- **About this exercise**
Using the data that follows, report how many lines include "From"; output no other text.

Content starts

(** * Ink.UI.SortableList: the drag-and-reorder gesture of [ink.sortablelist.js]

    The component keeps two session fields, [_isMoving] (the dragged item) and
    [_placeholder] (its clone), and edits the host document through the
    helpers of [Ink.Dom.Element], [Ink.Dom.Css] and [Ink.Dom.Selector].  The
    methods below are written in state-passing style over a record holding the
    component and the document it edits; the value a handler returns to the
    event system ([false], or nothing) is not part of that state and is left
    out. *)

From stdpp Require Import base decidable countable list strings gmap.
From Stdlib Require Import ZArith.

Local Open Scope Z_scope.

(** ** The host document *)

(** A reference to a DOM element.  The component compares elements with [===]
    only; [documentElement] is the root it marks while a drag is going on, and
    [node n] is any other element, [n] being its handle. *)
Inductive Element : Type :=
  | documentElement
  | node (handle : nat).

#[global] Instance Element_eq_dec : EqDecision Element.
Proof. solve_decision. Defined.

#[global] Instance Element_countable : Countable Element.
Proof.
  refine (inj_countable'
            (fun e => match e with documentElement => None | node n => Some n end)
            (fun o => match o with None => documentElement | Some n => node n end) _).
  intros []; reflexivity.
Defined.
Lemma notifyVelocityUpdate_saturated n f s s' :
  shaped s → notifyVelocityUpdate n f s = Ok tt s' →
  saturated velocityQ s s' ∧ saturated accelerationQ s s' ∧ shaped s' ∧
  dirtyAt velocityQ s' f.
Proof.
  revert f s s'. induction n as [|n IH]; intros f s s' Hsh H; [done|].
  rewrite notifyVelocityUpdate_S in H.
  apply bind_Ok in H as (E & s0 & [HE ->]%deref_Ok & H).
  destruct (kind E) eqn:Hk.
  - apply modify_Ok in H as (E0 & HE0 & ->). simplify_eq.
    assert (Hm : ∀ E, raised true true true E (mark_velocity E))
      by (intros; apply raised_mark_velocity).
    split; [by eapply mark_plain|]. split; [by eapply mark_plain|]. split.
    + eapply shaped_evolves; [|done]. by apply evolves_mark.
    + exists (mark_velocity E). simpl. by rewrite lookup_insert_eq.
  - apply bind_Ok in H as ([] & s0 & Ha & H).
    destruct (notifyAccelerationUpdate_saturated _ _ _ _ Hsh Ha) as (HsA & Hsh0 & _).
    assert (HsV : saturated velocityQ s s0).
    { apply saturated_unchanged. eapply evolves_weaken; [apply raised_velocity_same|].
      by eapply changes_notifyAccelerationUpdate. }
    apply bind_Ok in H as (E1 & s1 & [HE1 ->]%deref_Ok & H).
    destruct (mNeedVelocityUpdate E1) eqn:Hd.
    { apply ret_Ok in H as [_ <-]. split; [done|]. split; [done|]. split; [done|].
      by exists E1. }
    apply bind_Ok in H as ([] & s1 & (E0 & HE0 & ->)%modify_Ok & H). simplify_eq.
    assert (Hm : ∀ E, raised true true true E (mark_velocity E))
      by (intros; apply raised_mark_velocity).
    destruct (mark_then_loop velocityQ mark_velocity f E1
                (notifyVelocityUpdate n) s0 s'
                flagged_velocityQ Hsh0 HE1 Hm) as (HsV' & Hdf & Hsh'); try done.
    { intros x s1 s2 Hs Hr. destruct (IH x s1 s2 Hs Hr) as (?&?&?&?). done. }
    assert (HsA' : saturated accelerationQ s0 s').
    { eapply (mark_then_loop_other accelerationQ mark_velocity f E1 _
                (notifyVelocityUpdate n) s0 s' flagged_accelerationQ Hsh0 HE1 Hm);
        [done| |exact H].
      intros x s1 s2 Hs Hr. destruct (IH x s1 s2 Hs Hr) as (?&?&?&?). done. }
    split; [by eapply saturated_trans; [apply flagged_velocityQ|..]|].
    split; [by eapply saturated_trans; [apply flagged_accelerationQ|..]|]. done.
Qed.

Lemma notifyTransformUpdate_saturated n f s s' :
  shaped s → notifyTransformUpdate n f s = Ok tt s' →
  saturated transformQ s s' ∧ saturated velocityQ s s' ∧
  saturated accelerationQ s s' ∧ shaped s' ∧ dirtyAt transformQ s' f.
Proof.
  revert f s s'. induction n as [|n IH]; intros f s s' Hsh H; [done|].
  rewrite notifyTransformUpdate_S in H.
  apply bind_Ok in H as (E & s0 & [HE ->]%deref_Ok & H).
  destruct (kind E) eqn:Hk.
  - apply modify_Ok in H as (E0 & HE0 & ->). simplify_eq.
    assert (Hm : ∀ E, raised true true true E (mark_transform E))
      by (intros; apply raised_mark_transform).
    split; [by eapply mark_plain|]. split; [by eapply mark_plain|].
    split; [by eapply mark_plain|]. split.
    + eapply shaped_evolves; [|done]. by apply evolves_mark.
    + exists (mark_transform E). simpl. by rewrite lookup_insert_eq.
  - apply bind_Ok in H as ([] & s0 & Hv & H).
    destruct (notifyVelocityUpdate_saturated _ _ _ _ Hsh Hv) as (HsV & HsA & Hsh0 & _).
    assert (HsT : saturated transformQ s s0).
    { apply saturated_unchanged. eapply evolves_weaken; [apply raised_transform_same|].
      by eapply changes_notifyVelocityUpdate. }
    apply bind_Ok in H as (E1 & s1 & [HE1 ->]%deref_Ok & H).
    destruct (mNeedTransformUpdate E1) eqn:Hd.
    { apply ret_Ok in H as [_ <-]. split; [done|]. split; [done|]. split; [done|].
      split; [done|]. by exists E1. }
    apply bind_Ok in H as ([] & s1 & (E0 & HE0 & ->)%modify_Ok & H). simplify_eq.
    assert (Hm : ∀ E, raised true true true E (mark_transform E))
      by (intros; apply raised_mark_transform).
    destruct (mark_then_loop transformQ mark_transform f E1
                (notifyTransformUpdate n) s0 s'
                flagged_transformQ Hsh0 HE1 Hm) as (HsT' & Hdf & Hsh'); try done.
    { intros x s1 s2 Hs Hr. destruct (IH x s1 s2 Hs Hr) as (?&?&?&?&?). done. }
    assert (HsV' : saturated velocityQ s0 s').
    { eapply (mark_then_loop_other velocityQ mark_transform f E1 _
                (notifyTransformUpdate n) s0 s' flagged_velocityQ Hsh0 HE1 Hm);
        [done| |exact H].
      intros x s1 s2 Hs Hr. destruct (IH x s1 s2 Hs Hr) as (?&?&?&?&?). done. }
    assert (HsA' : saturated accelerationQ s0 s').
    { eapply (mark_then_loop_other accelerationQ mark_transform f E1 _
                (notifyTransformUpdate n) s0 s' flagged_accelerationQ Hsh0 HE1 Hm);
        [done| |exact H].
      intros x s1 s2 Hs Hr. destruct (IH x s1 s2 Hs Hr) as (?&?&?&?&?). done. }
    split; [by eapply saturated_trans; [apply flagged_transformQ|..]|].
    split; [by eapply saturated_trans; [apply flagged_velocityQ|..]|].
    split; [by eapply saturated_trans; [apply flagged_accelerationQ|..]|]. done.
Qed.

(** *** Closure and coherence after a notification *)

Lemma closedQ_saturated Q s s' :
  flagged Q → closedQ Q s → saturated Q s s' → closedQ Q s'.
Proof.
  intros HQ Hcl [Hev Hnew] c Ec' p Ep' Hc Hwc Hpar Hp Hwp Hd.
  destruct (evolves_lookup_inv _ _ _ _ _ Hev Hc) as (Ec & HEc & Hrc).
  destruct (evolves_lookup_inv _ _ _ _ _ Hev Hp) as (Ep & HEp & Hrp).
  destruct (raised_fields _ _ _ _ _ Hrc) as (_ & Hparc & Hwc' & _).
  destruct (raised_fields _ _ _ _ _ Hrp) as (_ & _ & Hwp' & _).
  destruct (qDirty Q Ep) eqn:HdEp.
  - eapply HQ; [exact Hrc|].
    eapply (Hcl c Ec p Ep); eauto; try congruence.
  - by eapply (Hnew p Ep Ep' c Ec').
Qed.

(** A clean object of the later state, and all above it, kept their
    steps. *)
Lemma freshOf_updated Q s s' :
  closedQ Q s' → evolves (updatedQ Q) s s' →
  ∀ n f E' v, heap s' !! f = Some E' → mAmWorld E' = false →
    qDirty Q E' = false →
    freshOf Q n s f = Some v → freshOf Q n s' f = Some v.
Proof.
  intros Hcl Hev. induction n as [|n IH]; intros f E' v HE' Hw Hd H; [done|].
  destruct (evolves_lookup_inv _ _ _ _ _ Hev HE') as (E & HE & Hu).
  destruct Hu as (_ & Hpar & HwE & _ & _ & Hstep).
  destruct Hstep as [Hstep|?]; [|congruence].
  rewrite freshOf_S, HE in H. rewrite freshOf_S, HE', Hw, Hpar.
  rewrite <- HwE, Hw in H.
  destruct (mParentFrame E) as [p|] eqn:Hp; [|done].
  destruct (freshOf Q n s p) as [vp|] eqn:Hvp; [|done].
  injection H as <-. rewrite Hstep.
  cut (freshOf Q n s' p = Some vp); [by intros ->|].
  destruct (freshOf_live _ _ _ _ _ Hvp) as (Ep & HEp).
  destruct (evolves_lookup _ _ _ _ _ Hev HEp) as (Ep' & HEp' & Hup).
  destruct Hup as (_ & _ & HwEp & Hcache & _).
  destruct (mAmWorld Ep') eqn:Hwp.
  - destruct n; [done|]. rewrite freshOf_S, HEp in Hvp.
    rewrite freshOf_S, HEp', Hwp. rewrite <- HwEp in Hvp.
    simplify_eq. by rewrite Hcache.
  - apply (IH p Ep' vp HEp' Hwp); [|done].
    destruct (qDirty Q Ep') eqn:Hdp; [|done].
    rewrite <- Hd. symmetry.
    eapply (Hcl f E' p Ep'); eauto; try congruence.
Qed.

Content ends

- **Reply**
2